Research expenditures for 2012 were $5.2 million, as compared to $8.7 million for 2011. The decrease of $3.5 million in expenditures was primarily due to the restructuring initiatives which eliminated our internal research activity.
General and administration expenditures for 2012 were $9.6 million compared to $11.5 million for 2011. The decline was primarily due to a decrease in wages and benefits as a result of our workforce reductions during 2012.
Amortization was $1.2 million for 2012, as compared to $1.1 million for 2011. Interest expense for 2012 and '11 was $4.3 million and $2.2 million, respectively. The increase in interest expense was due to a higher outstanding balance owing to Merck during fiscal 2012 as a result of our $25 million draw.
Related balance sheet items to note. We ended the year with cash and cash equivalents of $41.3 million, accounts receivable of $978,000, accounts payable and accrued liabilities of $4.4 million.
2012 highlights.

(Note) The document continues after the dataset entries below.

(* ===== verification/TransactionProofs.v ===== *)
(** * Ledger transactions: balance, uniqueness and bounds *)

From S2P Require Import Prelude GoStd Externals Decimals EconomicId Transaction SourceEvent.

Local Open Scope go_scope.

Section transaction_proofs.
Context {E : Externals} {L : ExternalLaws}.
Local Open Scope Q_scope.

(** ** What Validate demands of one posting *)

Definition valid_unit (p : Posting) : Prop :=
  (p.(post_UnitKind) = UnitKindCurrency /\ isCurrencyUnit p.(post_Unit) = true) \/
  p.(post_UnitKind) = UnitKindInstrument.

Record posting_wf (id : UUID) (p : Posting) : Prop := {
  pw_id : p.(post_ID) <> Nil;
  pw_transaction : p.(post_TransactionID) = id;
  pw_key : isNormalizedRequired p.(post_IdempotencyKey) = true;
  pw_account : isNormalizedRequired p.(post_LedgerAccount) = true;
  pw_unit : isNormalizedRequired p.(post_Unit) = true;
  pw_kind : valid_unit p;
  pw_nonzero : ~ val p.(post_Amount) == 0;
  pw_amount : numeric_38_12 (val p.(post_Amount));
  pw_created : IsZeroTime p.(post_CreatedAt) = false;
  pw_precision : hasPostgresTimestampPrecision p.(post_CreatedAt) = true;
  pw_metadata : exists normalized, normalizeJSONObject p.(post_Metadata) "posting metadata" = Ok normalized;
}.

(** Amount a posting contributes to a unit. *)
Definition unit_amount (u : postingUnit) (p : Posting) : Q :=
  if posting_unit p ==? u then val p.(post_Amount) else 0.

Definition balance_at (balances : gmap postingUnit dec) (u : postingUnit) : Q :=
  match balances !! u with Some d => val d | None => 0 end.

Lemma amount_shape v : ~ val v == 0 ->
  (negb (Equal v (Round v 12)) = false /\ (26 <? NumDigits v + Exponent v)%Z = false) <-> numeric_38_12 (val v).
Proof.
  intros Hv. rewrite <- fits_iff by done. unfold fits.
  rewrite negb_false_iff, Z.ltb_ge, andb_true_iff, Z.leb_le. reflexivity.
Qed.

Lemma validate_posting_iff id p keys sums r :
  (validate_posting id p keys sums = Ok r) <->
  posting_wf id p /\ (p.(post_IdempotencyKey) ∉ keys) /\
  r = ({[ p.(post_IdempotencyKey) ]} ∪ keys,
       <[posting_unit p := Add (default ZeroValue (sums !! posting_unit p)) p.(post_Amount)]> sums).
Proof.
  unfold validate_posting. split.
  - intros H. inv_ok H. split_bools. dec_bools. subst r. split; [|done].
    assert (Hshape : numeric_38_12 (val p.(post_Amount))).
    { apply amount_shape; [done|]. split; [apply negb_false_iff; by apply Equal_true|done]. }
    constructor; eauto. unfold valid_unit.
    destruct p.(post_UnitKind) eqn:Hk; [left|by right|done]. split; [done|].
    match goal with Hc : (_ && negb (isCurrencyUnit _)) = false |- _ =>
      simpl in Hc; by apply negb_false_iff in Hc end.
  - intros ([] & Hkey & ->). apply amount_shape in pw_amount0 as [Hround Hdigits]; [|done].
    destruct pw_metadata0 as [normalized Hm].
    rewrite (bool_decide_eq_false_2 _ pw_id0). rewrite (bool_decide_eq_true_2 _ pw_transaction0).
    rewrite pw_key0, pw_account0, (bool_decide_eq_false_2 _ Hkey), pw_unit0.
    assert (Hkind : ((p.(post_UnitKind) !=? UnitKindCurrency) && (p.(post_UnitKind) !=? UnitKindInstrument))%go = false /\
                    ((p.(post_UnitKind) ==? UnitKindCurrency) && negb (isCurrencyUnit p.(post_Unit)))%go = false).
    { destruct pw_kind0 as [[-> ->]| ->]; done. }
    destruct Hkind as [-> ->]. rewrite (proj2 (IsZero_false _) pw_nonzero0), pw_created0, pw_precision0, Hround, Hdigits, Hm.
    reflexivity.
Qed.

Lemma balance_insert sums p u :
  balance_at (<[posting_unit p := Add (default ZeroValue (sums !! posting_unit p)) p.(post_Amount)]> sums) u ==
  balance_at sums u + unit_amount u p.
Proof.
  unfold balance_at, unit_amount. case_bool_decide as Hu.
  - subst u. rewrite lookup_insert_eq, val_Add. destruct (sums !! _); simpl; rewrite ?val_ZeroValue; lra.
  - rewrite lookup_insert_ne by done. lra.
Qed.

Lemma validate_postings_Ok id ps keys sums out :
  validate_postings id ps keys sums = Ok out ->
  Forall (posting_wf id) ps /\ NoDup (post_IdempotencyKey <$> ps) /\
  (forall p, p ∈ ps -> p.(post_IdempotencyKey) ∉ keys) /\
  forall u, balance_at out u == balance_at sums u + sumQ (unit_amount u) ps.
Proof.
  revert keys sums. induction ps as [|p ps IH]; intros keys sums; cbn [validate_postings].
  { intros [= ->]. split; [done|]. split; [constructor|]. split; [set_solver|]. intros u. simpl. lra. }
  intros H. inv_ok H. destruct x as [keys' sums'].
  apply validate_posting_iff in H0 as (Hwf & Hkey & [= -> ->]). apply IH in H as (Hall & Hnd & Hdis & Hsum).
  split; [by constructor|]. split; [|split].
  - apply NoDup_cons. split; [|done]. intros (q & Hq & Hin)%list_elem_of_fmap. specialize (Hdis q Hin). set_solver.
  - intros q [->|Hin]%elem_of_cons; [done|]. specialize (Hdis q Hin). set_solver.
  - intros u. rewrite Hsum, balance_insert. simpl. lra.
Qed.

Lemma validate_postings_total id ps keys sums :
  Forall (posting_wf id) ps -> NoDup (post_IdempotencyKey <$> ps) ->
  (forall p, p ∈ ps -> p.(post_IdempotencyKey) ∉ keys) -> exists out, validate_postings id ps keys sums = Ok out.
Proof.
  revert keys sums. induction ps as [|p ps IH]; intros keys sums; cbn [validate_postings]; [eauto|].
  intros [Hwf Hall]%Forall_cons [Hnin Hnd]%NoDup_cons Hdis.
  rewrite (proj2 (validate_posting_iff id p keys sums _)) by (split; [done|split; [apply Hdis; set_solver|done]]).
  cbn [mbind outcome_bind]. apply IH; [done|done|]. intros q Hq. specialize (Hdis q ltac:(set_solver)).
  assert (q.(post_IdempotencyKey) ≠ p.(post_IdempotencyKey)).
  { intros Heq. apply Hnin. rewrite <- Heq. by apply list_elem_of_fmap_2. }
  set_solver.
Qed.

(** ** The contract of a transaction *)

Record transaction_wf (t : Transaction) : Prop := {
  tw_ids : t.(tx_ID) <> Nil /\ t.(tx_AccountID) <> Nil;
  tw_identity : isNormalizedRequired t.(tx_EventType) = true /\ isNormalizedRequired t.(tx_IdempotencyKey) = true /\
                isNormalizedRequired t.(tx_OriginType) = true /\ isNormalizedRequired t.(tx_OriginID) = true;
  tw_reference : (t.(tx_ReferenceType) = "" /\ t.(tx_ReferenceID) = "") \/
                 (isNormalizedRequired t.(tx_ReferenceType) = true /\ isNormalizedRequired t.(tx_ReferenceID) = true);
  tw_times : Forall (fun at_ => IsZeroTime at_ = false /\ hasPostgresTimestampPrecision at_ = true)
               [t.(tx_EffectiveAt); t.(tx_ObservedAt); t.(tx_CreatedAt)];
  tw_metadata : exists normalized, normalizeJSONObject t.(tx_Metadata) "transaction metadata" = Ok normalized;
  tw_count : (2 <= length t.(tx_Postings))%nat;
  tw_postings : Forall (posting_wf t.(tx_ID)) t.(tx_Postings);
  tw_keys : NoDup (post_IdempotencyKey <$> t.(tx_Postings));
  tw_balanced u : sumQ (unit_amount u) t.(tx_Postings) == 0;
}.

Lemma all_zero_iff (balances : gmap postingUnit dec) :
  forallb (fun '(_, balance) => IsZero balance) (map_to_list balances) = true <->
  forall u, balance_at balances u == 0.
Proof.
  rewrite forallb_forall. unfold balance_at. split.
  - intros H u. destruct (balances !! u) as [d|] eqn:Hu; [|reflexivity]. apply IsZero_true.
    apply (H (u, d)). by apply list_elem_of_In, elem_of_map_to_list.
  - intros H [u d] Hin%list_elem_of_In%elem_of_map_to_list. specialize (H u). rewrite Hin in H. by apply IsZero_true.
Qed.

Lemma isNormalizedRequired_true v : isNormalizedRequired v = true <-> v <> "" /\ TrimSpace v = v.
Proof.
  unfold isNormalizedRequired. rewrite andb_true_iff, negb_true_iff, bool_decide_eq_false, bool_decide_eq_true.
  naive_solver.
Qed.

Lemma reference_iff (kind id : string) :
  (negb (Bool.eqb (kind ==? "") (id ==? "")) = false /\
   ((kind !=? "") && (negb (isNormalizedRequired kind) || negb (isNormalizedRequired id))) = false) <->
  ((kind = "" /\ id = "") \/ (isNormalizedRequired kind = true /\ isNormalizedRequired id = true)).
Proof.
  assert (H0 : forall v, isNormalizedRequired v = true -> v <> "") by (intros v [? _]%isNormalizedRequired_true; done).
  destruct (isNormalizedRequired kind) eqn:Hk, (isNormalizedRequired id) eqn:Hi; repeat case_bool_decide; simpl;
    naive_solver.
Qed.

Lemma Transaction_Validate_sound t : Transaction_Validate t = Ok tt -> transaction_wf t.
Proof.
  unfold Transaction_Validate. intros H. inv_ok H. apply negb_false_iff in H.
  match goal with Hv : validate_postings _ _ _ _ = Ok _ |- _ => apply validate_postings_Ok in Hv as (Hall & Hnd & _ & Hsum) end.
  rewrite all_zero_iff in H.
  match goal with H1 : negb (Bool.eqb _ _) = false, H2 : (_ && _) = false |- _ =>
    pose proof (proj1 (reference_iff _ _) (conj H1 H2)) as Href; clear H1 H2 end.
  match goal with Hn : (_ <? 2)%nat = false |- _ => apply Nat.ltb_ge in Hn end.
  split_bools. split; eauto 10.
  intros u. specialize (Hsum u). unfold balance_at at 2 in Hsum. rewrite lookup_empty in Hsum. rewrite H in Hsum. lra.
Qed.

Lemma Transaction_Validate_complete t : transaction_wf t -> Transaction_Validate t = Ok tt.
Proof.
  unfold Transaction_Validate. intros [[Hid Hacc] (H1 & H2 & H3 & H4) Href Htimes [normalized Hm] Hn Hall Hnd Hbal].
  apply reference_iff in Href as [Hr1 Hr2].
  rewrite !Forall_cons in Htimes. destruct Htimes as ([E1 P1] & [E2 P2] & [E3 P3] & _).
  rewrite (bool_decide_eq_false_2 _ Hid), (bool_decide_eq_false_2 _ Hacc), H1, H2, H3, H4, Hr1, Hr2, E1, E2, E3, P1, P2,
    P3, Hm.
  rewrite (proj2 (Nat.ltb_ge _ _) Hn).
  destruct (validate_postings_total t.(tx_ID) t.(tx_Postings) ∅ ∅) as [out Hout]; [done|done|set_solver|].
  pose proof (validate_postings_Ok _ _ _ _ _ Hout) as (_ & _ & _ & Hsum).
  rewrite Hout. cbn [negb orb reject mbind outcome_bind]. apply reject_Ok, negb_false_iff, all_zero_iff.
  intros u. rewrite Hsum, Hbal. unfold balance_at. rewrite lookup_empty. lra.
Qed.

(** C5: [Transaction.Validate] accepts exactly the well-formed double-entry
    transactions: normalized identities, at least two postings with distinct
    keys, every amount nonzero and representable as NUMERIC(38,12), and
    postings that net to zero in every currency and every instrument. *)
Theorem Transaction_Validate_iff t : Transaction_Validate t = Ok tt <-> transaction_wf t.
Proof. split; [apply Transaction_Validate_sound|apply Transaction_Validate_complete]. Qed.

(** The decimal test of the projection is the NUMERIC(38,12) range: a
    nonzero amount passes exactly when it is a whole number of 1e-12 units and
    less than 1e26 in magnitude. *)
Theorem validProjectionDecimal_iff v : ~ val v == 0 ->
  (validProjectionDecimal v = true <-> numeric_38_12 (val v)).
Proof.
  intros Hv. rewrite <- fits_iff by done. unfold validProjectionDecimal, fits.
  destruct (Equal v (Round v 12)); simpl; reflexivity.
Qed.
End transaction_proofs.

Notice of termination from Merck. We -- Merck gave us a notice, termination of both our collaboration and license agreements. The terminations will be effective after the notice period pursuant to the terms of the collaboration and license agreements. The transition of vernakalant from Merck to us is a multi-step process, and the activities relating to this transaction is ongoing. We expect these activities to continue throughout 2013. Upon the effective dates of the terminations, we will have exclusive global rights to vernakalant IV and vernakalant oral.
Strategic realignment of our company from an R&D-focused to a commercially focused company. Restructuring charges related to our restructuring include employee termination benefits, idle-use expenses and asset impairment due to redundant assets.

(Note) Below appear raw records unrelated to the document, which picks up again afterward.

(* ===== verification/NormalizationProofs.v ===== *)
(** * Normalized events: balanced entries, exact cash, deterministic retries *)

From S2P Require Import Prelude GoStd Externals Decimals EconomicId Account Instrument Transaction SourceEvent.
From S2P Require Import TransactionProofs Normalization.

Local Open Scope go_scope.

Section normalization_proofs.
Context {E : Externals} {L : ExternalLaws}.
Local Open Scope Q_scope.

(** ** Entries come in opposite pairs *)

Definition input_amount (u : postingUnit) (p : PostingInput) : Q :=
  if (p.(postin_UnitKind), p.(postin_Unit)) ==? u then val p.(postin_Amount) else 0.

(** A nonzero amount the ledger can store. *)
Definition storable (d : dec) : Prop := ~ val d == 0 /\ numeric_38_12 (val d).

(** The quantitative half of the ledger contract, for entries not yet
    materialized. *)
Record entries_ok (ps : list PostingInput) : Prop := {
  en_count : (2 <= length ps)%nat;
  en_keys : NoDup (postin_IdempotencyKey <$> ps);
  en_amounts : Forall (fun p => storable p.(postin_Amount)) ps;
  en_balanced u : sumQ (input_amount u) ps == 0;
}.

Lemma storable_neg d : storable d -> storable (Neg d).
Proof. intros [H1 H2]. split; rewrite val_Neg; [lra|by apply numeric_38_12_opp]. Qed.

Lemma storable_ext d d' : val d == val d' -> storable d -> storable d'.
Proof. intros H [H1 H2]. split; [by rewrite <- H|by rewrite <- H]. Qed.

Lemma shape_storable label d u : ~ val d == 0 -> validateEconomicDecimalShape label d = Ok u -> storable d.
Proof.
  intros Hd H. split; [done|]. unfold validateEconomicDecimalShape in H. inv_ok H. by apply amount_shape.
Qed.

(** Two entries of one unit with opposite amounts. *)
Definition opposite (p q : PostingInput) : Prop :=
  p.(postin_UnitKind) = q.(postin_UnitKind) /\ p.(postin_Unit) = q.(postin_Unit) /\
  q.(postin_Amount) = Neg p.(postin_Amount) /\ storable p.(postin_Amount).

Inductive paired : list PostingInput -> Prop :=
  | paired_nil : paired []
  | paired_cons p q ps : opposite p q -> paired ps -> paired (p :: q :: ps).

Lemma paired_app ps qs : paired ps -> paired qs -> paired (ps ++ qs).
Proof. induction 1; intros; simpl; [done|]. constructor; auto. Qed.

Lemma paired_ok ps : paired ps -> Forall (fun p => storable p.(postin_Amount)) ps /\
  forall u, sumQ (input_amount u) ps == 0.
Proof.
  induction 1 as [|p q ps (Hk & Hu & Ha & Hs) _ [IH1 IH2]]; [done|]. split.
  - repeat constructor; try apply Hs; try done; rewrite Ha; apply storable_neg, Hs.
  - intros u. simpl. rewrite IH2. unfold input_amount. rewrite Hk, Hu, Ha. case_bool_decide; rewrite ?val_Neg; lra.
Qed.

Lemma postingInput_opposite k1 k2 a1 a2 kind unit d : storable d ->
  opposite (postingInput k1 a1 kind unit d) (postingInput k2 a2 kind unit (Neg d)).
Proof. done. Qed.

#[local] Hint Constructors paired : core.
#[local] Hint Resolve postingInput_opposite : core.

And lastly, the settlement of debt -- of our debt with Merck. In December 2012, we reached an agreement with Merck to settle our debt obligation. Under the terms of the settlement agreement, we will pay Merck $20 million on or before March 31 to settle our outstanding debt of $50 million, plus accrued interest of $2 million owed to Merck. The settlement between us and Merck will terminate the credit facility, and upon payment of the $20 million settlement amount, we'll release and discharge the collateral security taken in respect of the advances under the line of credit. We paid $7 million of the $20 million settlement amount to Merck during 2012, which settles $17.5 million of the original outstanding debt obligation. And as a result on that settlement, $11.2 million gain was recorded.
Subsequent to yearend, the settlement agreement was further amended, which allowed us to pay the remaining balance of the settlement amount. On March 1, 2013, the company paid the remaining $13 million of the debt settlement amount to Merck, resulting in an additional gain on debt settlement of $20.8 million. With this final payment, all outstanding debt obligations are extinguished and Merck has released and discharged the collateral security taken in respect of the advances under the line of credit.